24-25 Jul 2024

Innovating In The Waste Sector: Landfill Gas

Oct 30, 2013

Landfill Gas migration poses a significant health and safety risk as methane (one of the major constituents of landfill gas) is explosive at concentrations above 5% volume and below 15% volume. In addition, landfill gas can cause vegetation stress on the surrounding environment, as well as corrosion of underground assets.

To mitigate these potential problems, operational and closed landfills need to carry out gas risk assessments, and require ongoing management.

The EPA have included a requirement in the new Post Closure Pollution Abatement Notice (PC PAN), Closed Landfill Guidelines, Publication 1490, December 2012  for assessment of landfill gas risks as part of the aftercare management plan for landfill sites.

If Councils followed Best Practice Environmental Management (BPEM 2010) guidelines to the letter for a “standard” landfill, the cost of drilling and construction of landfill gas bores at recommended intervals could run into tens of thousands of dollars. Utilizing a combination of technical expertise, industry knowledge and open dialog with the site EPA Environmental Auditor can reduce this potentially onerous burden, without increasing the risks to the surrounding environment.

As part of landfill gas risk assessments, methane emissions are modelled for the lifespan of the landfill, plus the 30 year aftercare period. The BPEM requires potential landfill gas treatment technologies for a range of gas generation rates, from power generation (>1000 m3/hr) to passive flares (<100 m3/hr). However, if the gas generation rate is calculated to be below the lowest generation range, it can be argued that landfill gas generated at the site is likely to be naturally venting through the cap. Therefore the installation of costly passive venting infrastructure, biofilters and bicocover is unlikely to be required.

As per the BPEM, the aim of a landfill gas risk assessment and monitoring bore system is to intercept any landfill gas escaping laterally from the site and identify its location and preferred pathway off site. As such, landfill gas monitoring bores must be installed at appropriate locations, drilled to depths suitable to intercept gas movement paths and should be determined based on the findings of the landfill gas risk assessment.

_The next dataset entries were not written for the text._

Lemma convert_has_sign prec emax s x :
  has_sign s x = true -> has_sign s (convert prec emax x) = true.
Proof.
  destruct x as [| | |s' m e]; try done. cbn [has_sign convert].
  intros H. apply eqb_prop in H. subst s'. apply binary_round_has_sign.
Qed.

Lemma SFsqrt_has_sign prec emax x :
  has_sign false x = true -> has_sign false (SFsqrt prec emax x) = true.
Proof.
  destruct x as [s|[]| |[] m e]; try done. intros _. cbn [SFsqrt].
  unfold SFsqrt_core_binary.
  set (m' := match (e - 2 * _)%Z with Zpos _ => _ | Z0 => _ | Zneg _ => _ end).
  assert (Hm' : (0 <= m')%Z).
  { unfold m'. destruct (e - 2 * _)%Z; try lia. by apply Z.shiftl_nonneg. }
  pose proof (Z.sqrtrem_spec m' Hm') as Hs.
  destruct (Z.sqrtrem m') as [q r].
  apply bra_has_sign. lia.
Qed.

Lemma SFmul_has_sign prec emax m e y :
  has_sign false y = true ->
  has_sign false (SFmul prec emax (S754_finite false m e) y) = true.
Proof.
  destruct y as [[]|[]| |[] my ey]; try done. intros _. cbn [SFmul xorb].
  by apply bra_has_sign.
Qed.

Lemma SFdiv_core_nonneg prec emax mx ex my ey :
  (0 <= fst (fst (SFdiv_core_binary prec emax (Zpos mx) ex (Zpos my) ey)))%Z.
Proof.
  unfold SFdiv_core_binary.
  set (m' := match (ex - ey - _)%Z with Zpos _ => _ | Z0 => _ | Zneg _ => _ end).
  assert (Hm' : (0 <= m')%Z).
  { unfold m'. destruct (ex - ey - _)%Z; try lia. by apply Z.shiftl_nonneg. }
  pose proof (Z_div_mod m' (Zpos my) ltac:(lia)) as Hd.
  destruct (Z.div_eucl m' (Zpos my)) as [q r]. cbn [fst].
  destruct Hd as [Hq Hr].
  destruct (Z.le_gt_cases 0 q) as [|Hneg]; [done|].
  assert (Zpos my * q <= Zpos my * (-1))%Z
    by (apply Z.mul_le_mono_nonneg_l; lia).
  lia.
Qed.

(** a quotient of two numbers with the sign bit clear, the dividend finite
    and not zero, or the divisor finite and not zero *)
Lemma SFdiv_has_sign prec emax x y :
  has_sign false x = true -> has_sign false y = true ->
  (exists m e, x = S754_finite false m e)
  \/ (exists m e, y = S754_finite false m e) ->
  has_sign false (SFdiv prec emax x y) = true.
Proof.
  intros Hx Hy H.
  destruct x as [[]|[]| |[] mx ex], y as [[]|[]| |[] my ey]; try done;
    try (destruct H as [(? & ? & ?)|(? & ? & ?)]; done).
  cbn [SFdiv xorb].
  pose proof (SFdiv_core_nonneg prec emax mx ex my ey) as Hq.
  destruct (SFdiv_core_binary prec emax (Zpos mx) ex (Zpos my) ey) as [[q e'] l].
  by apply bra_has_sign.
Qed.


Lemma has_sign_nonneg x : has_sign false x = true -> xle (XFin 0) (val x).
Proof.
  destruct x as [|[]| |[] m e]; try done; cbn [val Qval xle]; try lra.
  intros _. pose proof (mant_pos m e). cbn [cond_Zopp]. lra.
Qed.

(** * Properties *)

(** ** The generator writes the priors of each cell in order *)

Section Generator.
Context (c : config).

Lemma put_prior_idx h w bw bh e idx :
  snd (put_prior c h w bw bh (e, idx)) = S idx.
Proof. reflexivity. Qed.

Lemma put_prior_lookup h w bw bh e idx h' w' i k :
  fst (put_prior c h w bw bh (e, idx)) !! (h', w', i, k)
  = if decide (h' = h ∧ w' = w ∧ i = idx ∧ k < 4)
    then prior_coord c h w (bw, bh) k
    else e !! (h', w', i, k).
Proof.
  unfold put_prior; cbn [fst].
  case_decide as Hd.
  - destruct Hd as (-> & -> & -> & Hk).
    destruct k as [|[|[|[|k]]]]; [| | | |lia]; cbn [prior_coord fst snd].
    + rewrite !(lookup_insert_ne _ (_, _, _, S _)) by congruence.
      apply lookup_insert_eq.
    + rewrite !(lookup_insert_ne _ (_, _, _, S (S _))) by congruence.
      apply lookup_insert_eq.
    + rewrite lookup_insert_ne by congruence. apply lookup_insert_eq.
    + apply lookup_insert_eq.
  - rewrite !lookup_insert_ne; [done|intros [= <- <- <- <-]; apply Hd; lia..].
Qed.

Lemma put_all_idx h w ps e idx :
  snd (put_all c h w ps (e, idx)) = idx + length ps.
Proof.
  revert e idx; induction ps as [|p ps IH]; intros e idx; cbn.
  - lia.
  - unfold put_all in IH. rewrite IH. lia.
Qed.

Lemma put_all_lookup h w ps e idx h' w' i k :
  fst (put_all c h w ps (e, idx)) !! (h', w', i, k)
  = if decide (h' = h ∧ w' = w ∧ idx ≤ i < idx + length ps ∧ k < 4)
    then ps !! (i - idx) ≫= fun p => prior_coord c h w p k
    else e !! (h', w', i, k).
Proof.
  revert e idx; induction ps as [|[bw bh] ps IH]; intros e idx.
  - cbn. case_decide; [lia|done].
  - change (put_all c h w ((bw, bh) :: ps) (e, idx))
      with (put_all c h w ps (put_prior c h w bw bh (e, idx))).
    change (put_prior c h w bw bh (e, idx))
      with (fst (put_prior c h w bw bh (e, idx)), S idx).
    rewrite IH, put_prior_lookup. cbn [length].
    repeat case_decide; try lia; try done.
    + replace (i - idx) with (S (i - S idx)) by lia. done.
    + replace (i - idx) with 0 by lia. cbn.
      destruct_and!; subst. done.
Qed.

Lemma put_all_app h w ps qs st :
  put_all c h w (ps ++ qs) st = put_all c h w qs (put_all c h w ps st).
Proof. apply fold_left_app. Qed.

Lemma ratio_loop ars h w min_size st :
  fold_left (ratio_step c h w min_size) ars st
  = put_all c h w (map (ratio_box min_size) (non_unit ars)) st.
Proof.
  revert st; induction ars as [|ar ars IH]; intros st; [done|].
  cbn [fold_left]. rewrite IH. unfold non_unit, ratio_step.
  rewrite filter_cons. destruct (is_unit_ratio ar) eqn:E.
  - rewrite decide_False by done. done.
  - rewrite decide_True by done. done.
Qed.

Lemma size_step_priors ars h w st s :
  size_step c ars h w st s = put_all c h w (size_priors c ars s) st.
Proof.
  unfold size_step, size_priors. rewrite ratio_loop, !put_all_app.
  destruct (0 <? length (max_sizes c)); done.
Qed.

Lemma size_loop ars h w ss st :
  fold_left (size_step c ars h w) ss st
  = put_all c h w (flat_map (size_priors c ars) ss) st.
Proof.
  revert st; induction ss as [|s ss IH]; intros st; [done|].
  cbn [fold_left flat_map]. rewrite IH, size_step_priors, put_all_app. done.
Qed.

(** the loop of a cell is a run of stores of [cell_priors] from index 0 *)
Lemma cell_put_all ars h w e :
  cell c ars h w e = put_all c h w (cell_priors c ars) (e, 0).
Proof. apply size_loop. Qed.

Lemma cell_idx ars h w e :
  snd (cell c ars h w e) = length (cell_priors c ars).
Proof. rewrite cell_put_all, put_all_idx. done. Qed.

Lemma cell_lookup ars h w e h' w' i k :
  fst (cell c ars h w e) !! (h', w', i, k)
  = if decide (h' = h ∧ w' = w ∧ k < 4)
    then match cell_priors c ars !! i with
         | Some p => prior_coord c h w p k
         | None => e !! (h', w', i, k)
         end
    else e !! (h', w', i, k).
Proof.
  rewrite cell_put_all, put_all_lookup, Nat.sub_0_r.
  destruct (cell_priors c ars !! i) as [p|] eqn:E.
  - apply lookup_lt_Some in E. repeat case_decide; try done; lia.
  - apply lookup_ge_None in E. repeat case_decide; try done; lia.
Qed.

The BPEM states, a landfill gas monitoring bore system should target sensitive receptors (example dwellings), encircle the entire landfill gas waste mass and be installed into the local geology (not into waste or fill materials).  As such, the recommended bore spacing around the landfill is based on the subsurface geology (low or high permeability) and the distance to sensitive receptors.

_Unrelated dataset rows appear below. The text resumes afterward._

(** A move so far along x that adding it rounds the unit away. *)
Definition far_move : position := Position 1e16 0 0.

End Binary64.

(* ===================================================================== *)
(** ** Vocabulary of the statements *)
(* ===================================================================== *)

(** What the three deadband blocks do to the raw value before dividing:
    [min] with the bound, [max] with its opposite, then the shift by
    [copysign]. *)
Definition shifted (raw d s : R) : R :=
  Rmax (Rmin raw s) (- s) - copysign d (Rmax (Rmin raw s) (- s)).

(** The output [v] is the maximum [m] with the sign of [raw]. *)
Definition saturates (raw m v : R) : Prop :=
  Rabs v = m /\ (0 < raw -> v = m) /\ (raw < 0 -> v = - m).

(** The configuration read by [calculateLinearVelocity]. *)
Definition same_linear_config (s s' : TorsoControl) : Prop :=
  deadband_x s = deadband_x s' /\ deadband_y s = deadband_y s' /\
  x_max_length s = x_max_length s' /\ y_max_length s = y_max_length s' /\
  velocity_x_max s = velocity_x_max s' /\
  velocity_y_max s = velocity_y_max s'.

(** The configuration read by [calculateAngularVelocity]. *)
Definition same_angular_config (s s' : TorsoControl) : Prop :=
  deadband_angle s = deadband_angle s' /\
  max_rotation s = max_rotation s' /\
  velocity_angular_max s = velocity_angular_max s'.

(** A ROS side that has sent nothing yet and is not shut down. *)
Definition ros_script (times : list R)
  (outcomes : list (option (position * quaternion)))
  (requests : list bool) : Ros :=
  {| clock := times; transforms := outcomes; interrupts := requests;
     shutdown_flag := false; published := []; broadcast := [] |}.

(** No private parameter set: every default applies. *)
Definition no_params : Params :=
  {| param_calibration_time := None; param_deadband_x := None;
     param_deadband_y := None; param_deadband_angle := None;
     param_fixed_frame := None; param_joystick_frame := None;
     param_velocity_x_max := None; param_velocity_y_max := None;
     param_velocity_angular_max := None |}.

(** [self] as [__init__] leaves it with the default parameters. *)
Definition default_self : TorsoControl :=
  self (init no_params (ros_script [] [] [])).

(** The default [self] on the ROS side [r]. *)
Definition default_node (r : Ros) : Node :=
  {| self := default_self; ros := r |}.

Section Averaging.
Context {tf : Transformations}.

(** The incremental rule in the words of the specification, for the
    samples [first :: rest]: [average_after 0] is avg_1 = s_1, and
    [average_after k] is avg_(k+1) = slerp(avg_k, s_(k+1), 1/(k+1)). *)
Fixpoint average_after (first : quaternion) (rest : list quaternion)
  (k : nat) : quaternion :=
  match k with
  | O => first
  | S k' =>
      quaternion_slerp (average_after first rest k')
        (nth k' rest first) (1 / INR (S k))
  end.

(** avg_N for the N samples [first :: rest]. *)
Definition incremental_average (first : quaternion) (rest : list quaternion)
  : quaternion :=
  average_after first rest (List.length rest).

(** What the loop of [calibrateJoystickPose] leaves in
    [joystick_quaternion] after the samples [qs], starting from [avg] with
    [count] samples already taken. *)
Fixpoint slerp_fold (avg : quaternion) (count : nat) (qs : list quaternion)
  : quaternion :=
  match qs with
  | [] => avg
  | q :: qs' =>
      slerp_fold (quaternion_slerp avg q (1.0 / INR (S count))) (S count) qs'
  end.

End Averaging.

(** The ROS side once the clock readings and lookup outcomes up to
    [times] and [outcomes] have been used. *)
Definition set_feeds (times : list R)
  (outcomes : list (option (position * quaternion))) (r : Ros) : Ros :=
  {| clock := times; transforms := outcomes; interrupts := interrupts r;
     shutdown_flag := shutdown_flag r; published := published r;
     broadcast := broadcast r |}.

(** The readings [times] all fall inside the calibration window opened at
    [start]. *)
Definition in_window (s : TorsoControl) (start : R) (times : list R) : Prop :=
  Forall (fun t => t - start < calibration_time s) times.

(** [m] with [linear.x], [linear.y] and [angular.z] set to 0. *)
Definition zero_command (m : Twist.t) : Twist.t :=
  Twist.set_angular (Vector3.set_z 0)
    (Twist.set_linear (Vector3.set_y 0)
       (Twist.set_linear (Vector3.set_x 0) m)).

(** The node after the zero command has been stored in [cmd_vel_msg] and
    published. *)
Definition after_zero_command (n : Node) : Node :=
  let msg := zero_command (cmd_vel_msg (self n)) in
  {| self := set_cmd_vel_msg msg (self n);
     ros := {| clock := clock (ros n); transforms := transforms (ros n);
               interrupts := interrupts (ros n);
               shutdown_flag := shutdown_flag (ros n);
               published := published (ros n) ++ [msg];
               broadcast := broadcast (ros n) |} |}.

(** The value a deadband block returns when its division is defined:
    0 inside the deadband, otherwise the shifted value over the width
    [s - d], times the maximum [m]. *)
Definition scaled (raw d s m : R) : R :=
  if Rgt_dec (Rabs raw) d then m * (shifted raw d s / (s - d)) else 0.

(** What the three checks of [__init__] test: no deadband reaches its
    saturation bound. *)
Definition valid_config (s : TorsoControl) : Prop :=
  deadband_x s < x_max_length s /\
  deadband_y s < y_max_length s /\
  deadband_angle s < max_rotation s.

Definition nonnegative_maxima (s : TorsoControl) : Prop :=
  0 <= velocity_x_max s /\ 0 <= velocity_y_max s /\
  0 <= velocity_angular_max s.

(** The attributes that only [__init__] writes. *)
Definition config_of (s : TorsoControl)
  : R * R * R * (R * R * R) * (R * R * R) * R * (string * string) :=
  (deadband_x s, deadband_y s, deadband_angle s,
   (x_max_length s, y_max_length s, max_rotation s),
   (velocity_x_max s, velocity_y_max s, velocity_angular_max s),
   calibration_time s, (fixed_frame s, joystick_frame s)).

(** The three fields the node writes are within the maxima of [s]. *)
Definition within_maxima (s : TorsoControl) (m : Twist.t) : Prop :=
  Rabs (Vector3.x (Twist.linear m)) <= velocity_x_max s /\
  Rabs (Vector3.y (Twist.linear m)) <= velocity_y_max s /\
  Rabs (Vector3.z (Twist.angular m)) <= velocity_angular_max s.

The minimum bore spacing recommended in the BPEM is 5m intervals surrounding the waste mass, for a landfill identified as having high-permeable geology and a development within 150m.  The maximum bore spacing is 150m, for landfills surrounded by low-permeable geology, with no development within 250m.

By identifying all the potential pathways for landfill gas to migrate, negotiations can begin with the EPA regarding the actual number of bores really required.

We have been able to place bores at intervals of more than 200m, while at some landfills, due to their low risk location, low-permeable geology and small gas generation rate, we have not needed any bores at all on some sides of the site.

While it may be quick and easy to simply follow guidelines – assessments can be technically complex – but by investing a little time and money into proper assessments, significant long-term savings can be made.

It is worth operational landfills thinking about this now. They may currently have an income to support these required assessments, they need to be prepared for when they are closed. Costs at closure can come as quite a shock, but early assessments can mitigate this impact later.

Today’s guest blog is from Megan Stanley, Environmental Scientist at Meinhardt.